As revealed in a contract award notice published to Total Tenders, the government department has selected Redesmere to assist with the network engineering service as part of its Hybrid Hosting Transformation (HHT) program to exit its “on-premises” data centers.
The contract has an estimated value of between £832,433 ($1.13m) and £1.7 million ($2.3m), and will run between March 20, 2026, and 19 September, 2026.
Redesmere describes itself as a digital transformation professional services business specializing in cloud and AI.
Separately, the DWP has told DCD that it is targeting a full migration by the end of 2028. The department, it said, is currently using Crown Hosting Data Centre facilities, but does not publish detailed information on the quantity of data centers or specific colocation arrangements.
Targeting a 100 percent cloud adoption, the DWP said that it uses a mix of public cloud providers, including Amazon Web Services (AWS), Azure, and Oracle. The use of multiple providers is to “support resilience and avoid supplier lock-in.”

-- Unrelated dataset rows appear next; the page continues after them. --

(* ===== verification/Exec.v ===== *)
(** * Replacing the program of a process

    [sys_exec] of [kernel/syscall/handler.cpp] and [shell_service] of
    [kernel/services.cpp]: the file comes from the file service as an out-of-line
    buffer, the process gets a new address space, the old one is released, and
    the program is started in the new one. *)

From stdpp Require Import strings.
From S2P Require Import Prelude Pages Message MessageQueue UserMem Fd Task Paging Syscall Elf.

Open Scope Z_scope.

(** ** Strings *)

(** The bytes of a character array up to the terminator. *)
Fixpoint c_bytes (n : nat) (a : Z) (m : Mem) : list Z :=
  match n with
  | O => []
  | S n => if m a =? 0 then [] else m a :: c_bytes n (a + 1) m
  end.
Definition string_of (l : list Z) : string := String.string_of_list_ascii (Ascii.ascii_of_nat ∘ Z.to_nat <$> l).

Definition FS_NAME_LEN : Z := 64.
Definition COPY_ARGS_LEN : Z := 256.

(** [Message msg{ .type = FS_LOAD, .sender = s }] with a name. *)
Definition load_request (s : Z) (name : string) : Message := set_data (DFs 0 0 0 0 name) (new_message FS_LOAD s).

(** ** The system call *)

(** It returns, waits for the file with the arguments at hand, or leaves for user
    mode. *)
Inductive ExecOutcome := ExecDone (r : Z) | ExecBlocks (args : list Z) | Enters (e : UserEntry).

(** [kernel::task::release_ool_regions(CURRENT_TASK)] *)
Definition release_regions (k : Kern) : option Kern :=
  t ← current k;
  let (freed, t) := release_ool_regions t in
  free_buffers freed (set_sys (put_task (CURRENT_TASK (sys k)) t (sys k)) k).

Definition set_root (i table : Z) (k : Kern) : Kern := mkKern (sys k) (vm k) (setz (roots k) i table) (mem k) (umsg k) (heap k) (supply k).

(** [exec_elf], which owns the buffer. *)
Definition run_elf (elf_buf : Z) (name : list Z) (args : option (list Z)) (k : Kern) : option (option UserEntry * Kern) :=
  '(r, v) ← exec_elf elf_buf name args (vm k);
  k ← drop_buffer elf_buf (set_vm v k);
  Some (r, k).

(** From the file in memory to the end. *)
Definition exec_image (elf_buf : Z) (args : list Z) (k : Kern) : option (ExecOutcome * Kern) :=
  let old_page_table := cr3 (vm k) in
  '(new_page_table, v) ← config_new_page_table (vm k);
  let k := set_vm v k in
  if new_page_table =? 0 then k ← drop_buffer elf_buf k; Some (ExecDone (err ERR_NO_MEMORY), k)
  else
    let k := set_root (CURRENT_TASK (sys k)) new_page_table k in
    k ← release_regions k;
    v ← clean_page_tables old_page_table (vm k);
    '(r, k) ← run_elf elf_buf [] (Some args) (set_vm v k);
    Some (match r with Some e => Enters e | None => ExecDone (err OK) end, k).

(** One round of the wait for the file. *)
Definition exec_round (args : list Z) (k : Kern) : option (ExecOutcome * Kern) :=
  '(r, s) ← call_poll (sys k);
  let k := set_sys s k in
  match r with
  | None => Some (ExecBlocks args, k)
  | Some m =>
      let elf_buf := addr (ool m) in
      if IS_ERR (result m) || (size (ool m) =? 0) || (elf_buf =? 0) then k ← drop_buffer elf_buf k; Some (ExecDone (err ERR_NO_FILE), k)
      else exec_image elf_buf args k
  end.

Section exec.
(** Where [msg.data.fs.name] and [copy_args] are on the kernel stack. *)
Context (name_at copy_args : Z).

Definition sys_exec (path args : Z) (k : Kern) : option (ExecOutcome * Kern) :=
  t ← current k;
  let (r, m) := copy_string_from_user name_at path FS_NAME_LEN (zero_range name_at FS_NAME_LEN (mem k)) in
  if r <? 0 then Some (ExecDone (err ERR_INVALID_ARG), set_mem m k)
  else
    let m := zero_range copy_args COPY_ARGS_LEN m in
    let (r, m) := if args =? 0 then (0, m) else copy_string_from_user copy_args args COPY_ARGS_LEN m in
    let k := set_mem m k in
    if negb (args =? 0) && (r <? 0) then Some (ExecDone (err ERR_INVALID_ARG), k)
    else
      let request := load_request (id t) (string_of (c_bytes (Z.to_nat FS_NAME_LEN) name_at m)) in
      '(e, k) ← call_k process_ids.FS_FAT32 request k;
      match e with
      | Some e => Some (ExecDone e, k)
      | None => Some (ExecBlocks (c_bytes (Z.to_nat COPY_ARGS_LEN) copy_args m), k)
      end.
End exec.

(** ** The first program *)

(** [shell_service] stops in its loop of [hlt], waits, or leaves for user mode; a
    return of [exec_elf] ends the service. *)
Inductive ShellOutcome := Halted | ShellBlocks | ShellEnters (e : UserEntry) | ShellReturns.

Definition shell_name : list Z := [115; 104; 101; 108; 108].

Definition shell_start (k : Kern) : option (ShellOutcome * Kern) :=
  '(e, k) ← call_k process_ids.FS_FAT32 (load_request process_ids.SHELL "shell") k;
  Some (match e with Some _ => Halted | None => ShellBlocks end, k).

Definition shell_round (smoke : bool) (k : Kern) : option (ShellOutcome * Kern) :=
  '(r, s) ← call_poll (sys k);
  let k := set_sys s k in
  match r with
  | None => Some (ShellBlocks, k)
  | Some m =>
      let shell_elf := addr (ool m) in
      if IS_ERR (result m) || (size (ool m) =? 0) || (shell_elf =? 0) then Some (Halted, k)
      else
        k ← mark_initialized k;
        '(r, k) ← run_elf shell_elf shell_name (if smoke then Some [45; 115; 109; 111; 107; 101] else None) k;
        Some (match r with Some e => ShellEnters e | None => ShellReturns end, k)
  end.
(* ===== verification/VirtioSpec.v ===== *)
(** * Queues of single buffers

    The network queues hold chains of one descriptor.  The invariant below says
    which descriptors are free, which the device holds and which it has handed
    back, and that no descriptor is in two places; the lemmas say how the driver
    and the device move a descriptor round. *)

From S2P Require Import Prelude Message Virtio.

Open Scope Z_scope.

(** ** Ring positions *)

(** The free list is linked through [next]. *)
Fixpoint linked (ds : list VirtqDesc) (top : Z) (free : list Z) : Prop :=
  match free with
  | [] => True
  | i :: rest => top = i /\ exists d, atz ds i = Some d /\ linked ds (vd_next d) rest
  end.

(** A queue size the virtio standard allows: it divides the range of an index. *)
Definition queue_size_ok (n : Z) : Prop := 0 < n <= 32768 /\ 65536 mod n = 0.

Lemma mod_wrap16 n x : queue_size_ok n -> u16 x mod n = x mod n.
Proof.
  intros [Hn Hd]. apply Z.mod_divide in Hd as [k Hk]; [|lia]. unfold wrap. change (2 ^ 16) with 65536. rewrite Hk.
  rewrite (Z.mul_comm k n). rewrite Z.rem_mul_r by nia. rewrite Z.mul_comm, Z.mod_add by lia. by rewrite Z.mod_mod by lia.
Qed.

(** Distinct offsets below the size are distinct positions. *)
Lemma ring_slot_inj n a i j : 0 < n -> 0 <= i < n -> 0 <= j < n -> (a + i) mod n = (a + j) mod n -> i = j.
Proof.
  intros Hn Hi Hj H. pose proof (Z.div_mod (a + i) n ltac:(lia)) as H1. pose proof (Z.div_mod (a + j) n ltac:(lia)) as H2.
  rewrite H in H1. set (x := (a + i) / n) in *. set (y := (a + j) / n) in *. assert (i - j = n * (x - y)) by lia. assert (x = y) by nia. nia.
Qed.

(** The device ring holds [used] from the driver's position on. *)
Definition ring_holds (q : VirtioVirtqueue) (used : list Z) : Prop :=
  forall j i, used !! j = Some i ->
  exists e, atz (dev_ring (q_device q)) ((last_device_idx q + Z.of_nat j) mod num_desc q) = Some e /\ elem_id e = i.

(** ** The invariant *)

Record vq (q : VirtioVirtqueue) (free used flight : list Z) : Prop := mkVq {
  vq_size : queue_size_ok (num_desc q);
  vq_descs : lenz (q_desc q) = num_desc q;
  vq_avail : lenz (drv_ring (q_driver q)) = num_desc q;
  vq_ring : lenz (dev_ring (q_device q)) = num_desc q;
  vq_all : free ++ used ++ flight ≡ₚ seqZ 0 (num_desc q);
  vq_count : num_free_desc q = lenz free;
  vq_links : linked (q_desc q) (top_free_idx q) free;
  vq_single : forall i, i ∈ used ++ flight -> exists d, atz (q_desc q) i = Some d /\ has_flag VIRTQ_DESC_F_NEXT d = false;
  vq_last : 0 <= last_device_idx q < 65536;
  vq_index : dev_index (q_device q) = u16 (last_device_idx q + lenz used);
  vq_used : ring_holds q used;
}.

Section facts.
Context (q : VirtioVirtqueue) (free used flight : list Z).
Hypothesis (H : vq q free used flight).

Lemma vq_NoDup : NoDup (free ++ used ++ flight).
Proof. rewrite (vq_all _ _ _ _ H). apply NoDup_seqZ. Qed.

Lemma vq_range i : i ∈ free ++ used ++ flight -> 0 <= i < num_desc q.
Proof. rewrite (vq_all _ _ _ _ H), elem_of_seqZ. lia. Qed.

Lemma vq_lengths : lenz free + lenz used + lenz flight = num_desc q.
Proof.
  pose proof (lenz_Permutation _ _ (vq_all _ _ _ _ H)) as Hl. rewrite !lenz_app in Hl. unfold lenz in *. rewrite length_seqZ in Hl.
  destruct (vq_size _ _ _ _ H). lia.
Qed.

Lemma vq_pos : 0 < num_desc q <= 32768.
Proof. by destruct (vq_size _ _ _ _ H). Qed.

Lemma vq_used_lt : 0 <= lenz used <= num_desc q.
Proof. pose proof vq_lengths. pose proof (lenz_nonneg free). pose proof (lenz_nonneg used). pose proof (lenz_nonneg flight). lia. Qed.

(** [last_device_idx == device->index] exactly when the device has nothing new. *)
Lemma vq_nothing_new : (last_device_idx q =? dev_index (q_device q)) = match used with [] => true | _ => false end.
Proof.
  rewrite (vq_index _ _ _ _ H). pose proof (vq_last _ _ _ _ H) as Hl. pose proof vq_used_lt as Hu. pose proof vq_pos as Hp.
  destruct used as [|i u].
  - unfold lenz. simpl. rewrite Z.add_0_r, wrap_small by lia. apply Z.eqb_refl.
  - rewrite lenz_cons in *. pose proof (lenz_nonneg u). apply Z.eqb_neq. unfold wrap. change (2 ^ 16) with 65536. intros E.
    pose proof (Z.div_mod (last_device_idx q + (lenz u + 1)) 65536 ltac:(lia)). nia.
Qed.
End facts.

Crown Hosting Data Centres is a government-focused colocation service provider formed by a joint venture between Ark Data Centres and the UK’s Cabinet Office.
It currently provides colocation services for the Bank of England, the London Ambulance Service, the NHS Arden Greater East Midlands Commissioning Support Unit, the Crown Commercial Service, the Ministry of Justice, and the Medicines and Healthcare Regulatory Agency, among other customers.
Full details about Crown Hosting’s data center locations are not available, but they are described as being available in both rural and urban areas. Ark, however, has 27 data centers across nine sites in operation or development across the UK and Belgium, totaling more than 560MW.